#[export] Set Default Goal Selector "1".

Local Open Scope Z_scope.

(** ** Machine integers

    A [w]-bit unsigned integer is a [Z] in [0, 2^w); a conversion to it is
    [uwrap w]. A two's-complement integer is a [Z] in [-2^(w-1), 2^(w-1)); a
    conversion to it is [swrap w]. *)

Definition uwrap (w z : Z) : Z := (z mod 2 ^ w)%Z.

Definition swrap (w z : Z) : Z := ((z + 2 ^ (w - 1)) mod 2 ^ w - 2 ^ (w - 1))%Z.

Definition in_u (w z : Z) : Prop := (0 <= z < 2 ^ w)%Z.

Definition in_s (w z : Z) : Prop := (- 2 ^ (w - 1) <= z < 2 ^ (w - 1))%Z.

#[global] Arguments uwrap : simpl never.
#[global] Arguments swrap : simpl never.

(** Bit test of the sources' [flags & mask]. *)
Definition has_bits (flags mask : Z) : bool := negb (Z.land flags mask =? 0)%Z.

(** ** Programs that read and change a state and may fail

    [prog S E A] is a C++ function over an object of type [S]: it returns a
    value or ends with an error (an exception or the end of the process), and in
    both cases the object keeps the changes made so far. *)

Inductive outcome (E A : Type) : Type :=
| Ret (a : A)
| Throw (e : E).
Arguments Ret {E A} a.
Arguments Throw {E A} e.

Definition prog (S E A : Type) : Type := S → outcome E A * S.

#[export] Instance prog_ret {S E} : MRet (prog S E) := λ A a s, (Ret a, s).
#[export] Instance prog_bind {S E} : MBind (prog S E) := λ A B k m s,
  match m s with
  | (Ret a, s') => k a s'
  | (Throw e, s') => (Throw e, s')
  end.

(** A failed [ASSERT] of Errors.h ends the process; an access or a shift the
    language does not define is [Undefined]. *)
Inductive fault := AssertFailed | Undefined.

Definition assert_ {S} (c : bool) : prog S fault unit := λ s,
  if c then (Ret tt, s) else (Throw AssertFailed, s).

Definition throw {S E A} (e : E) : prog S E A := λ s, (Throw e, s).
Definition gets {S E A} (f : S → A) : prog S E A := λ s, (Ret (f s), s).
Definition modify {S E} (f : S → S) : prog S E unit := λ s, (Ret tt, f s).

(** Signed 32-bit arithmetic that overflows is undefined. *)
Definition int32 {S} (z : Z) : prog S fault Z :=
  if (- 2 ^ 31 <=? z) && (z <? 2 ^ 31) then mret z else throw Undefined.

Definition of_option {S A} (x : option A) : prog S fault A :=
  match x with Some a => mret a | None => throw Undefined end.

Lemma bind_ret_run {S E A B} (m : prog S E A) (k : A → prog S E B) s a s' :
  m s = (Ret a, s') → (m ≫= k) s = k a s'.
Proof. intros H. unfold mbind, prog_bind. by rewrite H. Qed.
+++
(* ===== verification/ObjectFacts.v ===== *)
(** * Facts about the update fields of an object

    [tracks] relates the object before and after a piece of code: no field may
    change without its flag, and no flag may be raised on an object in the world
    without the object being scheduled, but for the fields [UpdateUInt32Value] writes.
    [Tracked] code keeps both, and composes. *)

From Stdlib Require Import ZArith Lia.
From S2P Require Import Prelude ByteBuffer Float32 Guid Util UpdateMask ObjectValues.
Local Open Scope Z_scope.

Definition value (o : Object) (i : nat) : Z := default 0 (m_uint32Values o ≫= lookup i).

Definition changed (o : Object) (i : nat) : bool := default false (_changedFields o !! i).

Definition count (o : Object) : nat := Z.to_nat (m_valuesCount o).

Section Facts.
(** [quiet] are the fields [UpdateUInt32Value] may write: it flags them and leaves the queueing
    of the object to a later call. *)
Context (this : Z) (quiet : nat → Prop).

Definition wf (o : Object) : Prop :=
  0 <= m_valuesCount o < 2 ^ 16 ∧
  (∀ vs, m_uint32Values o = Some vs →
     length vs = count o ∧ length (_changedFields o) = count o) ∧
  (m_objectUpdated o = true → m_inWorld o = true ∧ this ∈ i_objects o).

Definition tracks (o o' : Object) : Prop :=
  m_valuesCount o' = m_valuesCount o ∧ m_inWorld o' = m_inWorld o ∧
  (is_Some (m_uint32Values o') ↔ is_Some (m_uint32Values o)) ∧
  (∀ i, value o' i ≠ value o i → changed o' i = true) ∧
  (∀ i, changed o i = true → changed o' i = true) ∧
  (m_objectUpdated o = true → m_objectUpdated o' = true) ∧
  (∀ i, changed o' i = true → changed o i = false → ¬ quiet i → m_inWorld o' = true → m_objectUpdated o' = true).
+++
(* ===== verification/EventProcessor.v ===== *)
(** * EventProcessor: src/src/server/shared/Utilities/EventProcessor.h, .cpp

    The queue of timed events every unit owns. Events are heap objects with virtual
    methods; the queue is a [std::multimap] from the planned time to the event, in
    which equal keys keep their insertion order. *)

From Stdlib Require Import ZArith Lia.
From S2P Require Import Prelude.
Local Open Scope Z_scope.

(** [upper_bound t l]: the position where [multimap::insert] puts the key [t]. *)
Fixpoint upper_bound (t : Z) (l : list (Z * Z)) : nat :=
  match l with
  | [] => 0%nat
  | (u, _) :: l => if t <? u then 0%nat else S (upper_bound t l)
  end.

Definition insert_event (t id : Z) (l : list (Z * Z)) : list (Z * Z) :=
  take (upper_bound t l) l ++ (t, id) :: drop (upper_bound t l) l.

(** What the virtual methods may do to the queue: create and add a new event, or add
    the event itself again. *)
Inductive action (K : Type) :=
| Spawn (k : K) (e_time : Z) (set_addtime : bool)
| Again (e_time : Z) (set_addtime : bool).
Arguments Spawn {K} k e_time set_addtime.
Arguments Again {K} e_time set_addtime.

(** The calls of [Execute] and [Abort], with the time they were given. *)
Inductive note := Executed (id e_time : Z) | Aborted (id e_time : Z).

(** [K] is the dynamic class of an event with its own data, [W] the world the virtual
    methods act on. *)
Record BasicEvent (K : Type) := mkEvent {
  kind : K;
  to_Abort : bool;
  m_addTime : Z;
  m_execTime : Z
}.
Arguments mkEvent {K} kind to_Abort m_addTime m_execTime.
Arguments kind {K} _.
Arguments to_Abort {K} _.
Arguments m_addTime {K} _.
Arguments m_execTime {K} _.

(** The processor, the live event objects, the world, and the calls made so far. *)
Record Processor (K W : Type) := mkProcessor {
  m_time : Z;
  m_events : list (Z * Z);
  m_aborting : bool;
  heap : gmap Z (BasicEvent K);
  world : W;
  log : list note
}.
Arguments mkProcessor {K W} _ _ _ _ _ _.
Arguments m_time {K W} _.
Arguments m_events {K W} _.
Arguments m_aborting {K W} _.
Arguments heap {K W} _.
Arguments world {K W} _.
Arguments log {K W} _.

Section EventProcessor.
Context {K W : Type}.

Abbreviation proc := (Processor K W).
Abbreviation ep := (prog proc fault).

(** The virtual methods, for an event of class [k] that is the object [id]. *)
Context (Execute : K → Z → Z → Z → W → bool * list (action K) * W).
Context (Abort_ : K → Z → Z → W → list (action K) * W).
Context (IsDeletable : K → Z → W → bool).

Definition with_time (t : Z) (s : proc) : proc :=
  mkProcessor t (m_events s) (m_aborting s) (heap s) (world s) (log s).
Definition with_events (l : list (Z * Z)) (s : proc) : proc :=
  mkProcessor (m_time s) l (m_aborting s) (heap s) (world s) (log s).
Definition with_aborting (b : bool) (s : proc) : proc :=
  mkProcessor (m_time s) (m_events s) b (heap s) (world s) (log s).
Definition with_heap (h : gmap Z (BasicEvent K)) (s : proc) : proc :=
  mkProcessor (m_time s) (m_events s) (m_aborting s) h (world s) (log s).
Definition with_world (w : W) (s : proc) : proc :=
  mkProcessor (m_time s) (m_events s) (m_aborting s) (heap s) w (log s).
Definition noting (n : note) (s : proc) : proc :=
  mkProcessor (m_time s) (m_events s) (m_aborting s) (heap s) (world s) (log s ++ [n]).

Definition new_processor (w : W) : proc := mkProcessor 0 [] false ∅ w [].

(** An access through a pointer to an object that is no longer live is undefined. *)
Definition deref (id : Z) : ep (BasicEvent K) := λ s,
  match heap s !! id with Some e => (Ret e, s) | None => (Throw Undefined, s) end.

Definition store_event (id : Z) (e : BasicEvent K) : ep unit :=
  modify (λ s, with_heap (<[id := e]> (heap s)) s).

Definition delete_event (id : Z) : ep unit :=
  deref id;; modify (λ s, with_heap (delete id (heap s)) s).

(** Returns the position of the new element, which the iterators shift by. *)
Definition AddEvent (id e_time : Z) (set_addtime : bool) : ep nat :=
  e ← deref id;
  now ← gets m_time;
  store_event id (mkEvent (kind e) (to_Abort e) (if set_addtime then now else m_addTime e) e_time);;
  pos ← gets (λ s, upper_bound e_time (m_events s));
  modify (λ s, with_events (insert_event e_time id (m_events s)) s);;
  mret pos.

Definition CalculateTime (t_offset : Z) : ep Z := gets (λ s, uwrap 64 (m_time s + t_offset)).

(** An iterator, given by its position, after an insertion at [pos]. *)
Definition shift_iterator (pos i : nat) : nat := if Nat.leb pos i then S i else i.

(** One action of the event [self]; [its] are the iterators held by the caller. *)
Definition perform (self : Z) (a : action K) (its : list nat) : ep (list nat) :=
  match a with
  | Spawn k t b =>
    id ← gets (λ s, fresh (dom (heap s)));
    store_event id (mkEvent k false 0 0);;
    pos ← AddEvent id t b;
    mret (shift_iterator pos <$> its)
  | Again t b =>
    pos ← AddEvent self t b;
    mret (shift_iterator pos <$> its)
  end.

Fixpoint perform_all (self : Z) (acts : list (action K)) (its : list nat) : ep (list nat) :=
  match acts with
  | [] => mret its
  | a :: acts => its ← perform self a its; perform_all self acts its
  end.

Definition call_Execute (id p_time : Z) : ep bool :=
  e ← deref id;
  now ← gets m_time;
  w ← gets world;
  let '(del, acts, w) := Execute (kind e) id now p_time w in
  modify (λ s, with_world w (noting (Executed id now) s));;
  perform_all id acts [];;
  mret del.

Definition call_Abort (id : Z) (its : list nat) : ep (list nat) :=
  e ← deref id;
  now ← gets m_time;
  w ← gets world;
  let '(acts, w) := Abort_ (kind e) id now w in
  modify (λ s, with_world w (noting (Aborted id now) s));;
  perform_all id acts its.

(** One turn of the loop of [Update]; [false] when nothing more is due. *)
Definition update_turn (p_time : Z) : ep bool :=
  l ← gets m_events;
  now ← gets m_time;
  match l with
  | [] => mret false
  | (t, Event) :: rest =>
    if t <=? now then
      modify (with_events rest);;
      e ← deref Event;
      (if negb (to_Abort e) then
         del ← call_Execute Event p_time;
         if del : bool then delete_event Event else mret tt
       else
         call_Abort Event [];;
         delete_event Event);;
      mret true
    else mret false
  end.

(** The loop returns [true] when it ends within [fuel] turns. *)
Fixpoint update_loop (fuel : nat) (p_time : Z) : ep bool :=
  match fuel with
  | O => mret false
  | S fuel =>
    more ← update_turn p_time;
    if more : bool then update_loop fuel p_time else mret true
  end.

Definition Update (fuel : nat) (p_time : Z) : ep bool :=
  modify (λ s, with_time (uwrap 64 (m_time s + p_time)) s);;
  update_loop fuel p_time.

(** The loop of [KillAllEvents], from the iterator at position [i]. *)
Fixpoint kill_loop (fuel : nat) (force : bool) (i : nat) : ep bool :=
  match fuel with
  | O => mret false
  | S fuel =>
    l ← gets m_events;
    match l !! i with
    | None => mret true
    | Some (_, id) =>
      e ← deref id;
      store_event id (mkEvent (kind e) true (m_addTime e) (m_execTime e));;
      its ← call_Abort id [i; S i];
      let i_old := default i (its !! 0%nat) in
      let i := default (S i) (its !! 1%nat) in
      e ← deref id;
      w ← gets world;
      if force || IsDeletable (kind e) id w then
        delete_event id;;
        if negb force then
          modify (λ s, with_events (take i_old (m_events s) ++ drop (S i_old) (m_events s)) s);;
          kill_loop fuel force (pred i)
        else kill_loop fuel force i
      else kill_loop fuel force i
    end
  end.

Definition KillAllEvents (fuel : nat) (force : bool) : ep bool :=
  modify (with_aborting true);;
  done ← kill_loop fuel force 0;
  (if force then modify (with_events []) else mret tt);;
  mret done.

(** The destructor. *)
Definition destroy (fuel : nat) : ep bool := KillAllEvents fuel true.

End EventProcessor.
+++
The response should hold exactly the lines starting at the line with "Definition CalculateTime (t_offset" and ending at the line with "pos ← AddEvent self t b;", and no other line of the material above.

RESPONSE
Definition CalculateTime (t_offset : Z) : ep Z := gets (λ s, uwrap 64 (m_time s + t_offset)).

(** An iterator, given by its position, after an insertion at [pos]. *)
Definition shift_iterator (pos i : nat) : nat := if Nat.leb pos i then S i else i.

(** One action of the event [self]; [its] are the iterators held by the caller. *)
Definition perform (self : Z) (a : action K) (its : list nat) : ep (list nat) :=
  match a with
  | Spawn k t b =>
    id ← gets (λ s, fresh (dom (heap s)));
    store_event id (mkEvent k false 0 0);;
    pos ← AddEvent id t b;
    mret (shift_iterator pos <$> its)
  | Again t b =>
    pos ← AddEvent self t b;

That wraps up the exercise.